» **TASK GOAL**
Every line below that carries the word "actualValue" needs to be copied.

» **DATA FOR THIS TASK**
(** *** The line printed for a finding that could not be saved *)

(** One save of a finding: the line [DetectAnomalies] holds ready for it,
    the finding, and what the database answered to its INSERT. *)
Record save : Type := Save {
  save_line    : string;
  save_finding : Anomaly.t;
  save_answer  : result Z
}.

(** The events of one save: the INSERT and, when it failed, the line printed
    with the error of [saveAnomaly]. *)
Definition events_of (s : save) : list event :=
  EvInsertAnomaly (save_finding s) (save_answer s)
    :: match save_answer s with
       | Ok _ => []
       | Err e => [EvPrintf (save_line s) (Errorf "error inserting anomaly" e)]
       end.

(** The finding a save adds to the result: none when the INSERT failed. *)
Definition kept (s : save) : list Anomaly.t :=
  match save_answer s with
  | Ok id => [Anomaly.with_ID (save_finding s) (FormatInt id)]
  | Err _ => []
  end.

(** The four places where [DetectAnomalies] saves a finding of [job], each
    with the line it prints when the save fails (lines 163-167, 190-194,
    211-215 and 267-272). *)
Definition saved_by (job : JobData.t) (s : save) : Prop :=
  (exists now : Z,
     save_finding s = nullAnomaly job now
     /\ save_line s
        = ("Error saving null value anomaly for job " ++ JobData.JobID job)%string)
  \/ (exists (stats : Statistics) (maxSalary : float) (now : Z),
        save_finding s = salaryDeviationAnomaly job stats maxSalary now
        /\ save_line s
           = ("Error saving salary deviation anomaly for job "
                ++ JobData.JobID job)%string)
  \/ (exists (stats : Statistics) (now : Z),
        save_finding s = ratingDeviationAnomaly job stats now
        /\ save_line s
           = ("Error saving rating deviation anomaly for job "
                ++ JobData.JobID job)%string)
  \/ (exists (rule : AnomalyRule.t) (actualValue : float) (now : Z),
        save_finding s = ruleAnomaly job rule actualValue now
        /\ save_line s
           = ("Error saving anomaly for job " ++ JobData.JobID job ++ ", rule "
                ++ FormatInt (AnomalyRule.ID rule))%string).

(** A trace in which every INSERT of a finding is one of the saves of
    [DetectAnomalies] for [job], every failed one is followed by its printed
    line, and nothing else is printed. *)
Definition reports_saves (job : JobData.t) (t : list event) : Prop :=
  exists saves : list save,
    filter is_save t = flat_map events_of saves
    /\ Forall (saved_by job) saves
    /\ emitted t = map save_finding saves
    /\ persisted t = flat_map kept saves.

Definition reporting (job : JobData.t) {A} (m : M A) : Prop :=
  forall w : World, reports_saves job (trace (m w)).

Lemma reports_saves_nil (job : JobData.t) : reports_saves job [].
Proof. exists []. repeat split; constructor. Qed.

Lemma reports_saves_app (job : JobData.t) (t1 t2 : list event) :
  reports_saves job t1 -> reports_saves job t2 -> reports_saves job (t1 ++ t2).
Proof.
  intros (s1 & H1 & F1 & E1 & P1) (s2 & H2 & F2 & E2 & P2).
  exists (s1 ++ s2).
  rewrite filter_app, H1, H2, flat_map_app, emitted_app, E1, E2, map_app,
    persisted_app, P1, P2, flat_map_app.
  repeat split. apply Forall_app. split; assumption.
Qed.

Lemma reports_saves_query (job : JobData.t) (e : event) :
  is_save e = false -> emitted [e] = [] -> reports_saves job [e].
Proof.
  intros Hs He. exists []. cbn [filter]. rewrite Hs, He.
  repeat split; [constructor|]. destruct e; try discriminate; reflexivity.
Qed.

Lemma reporting_ret (job : JobData.t) {A} (a : A) : reporting job (ret a).
Proof. intros w. apply reports_saves_nil. Qed.

Lemma reporting_bind (job : JobData.t) {A B} (m : M A) (f : A -> M B) :
  reporting job m -> (forall a, reporting job (f a)) -> reporting job (bind m f).
Proof.
  intros Hm Hf w. rewrite trace_bind. apply reports_saves_app; [apply Hm | apply Hf].
Qed.

Lemma reporting_time_Now (job : JobData.t) : reporting job time_Now.
Proof. intros w. apply reports_saves_nil. Qed.

Lemma reporting_save_or_print (job : JobData.t) (msg : string) (a : Anomaly.t)
    (detected : list Anomaly.t) :
  (forall r, saved_by job (Save msg a r)) ->
  reporting job (save_or_print msg a detected).
Proof.
  intros Hby w. destruct (save_or_print_run msg a detected w) as [r ->].
  exists [Save msg a r]. cbn [flat_map events_of kept save_finding save_answer
                              save_line map app].
  destruct r as [id|e]; cbn; repeat split; constructor; auto.
Qed.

» **FINISHED TASK**
  \/ (exists (rule : AnomalyRule.t) (actualValue : float) (now : Z),
        save_finding s = ruleAnomaly job rule actualValue now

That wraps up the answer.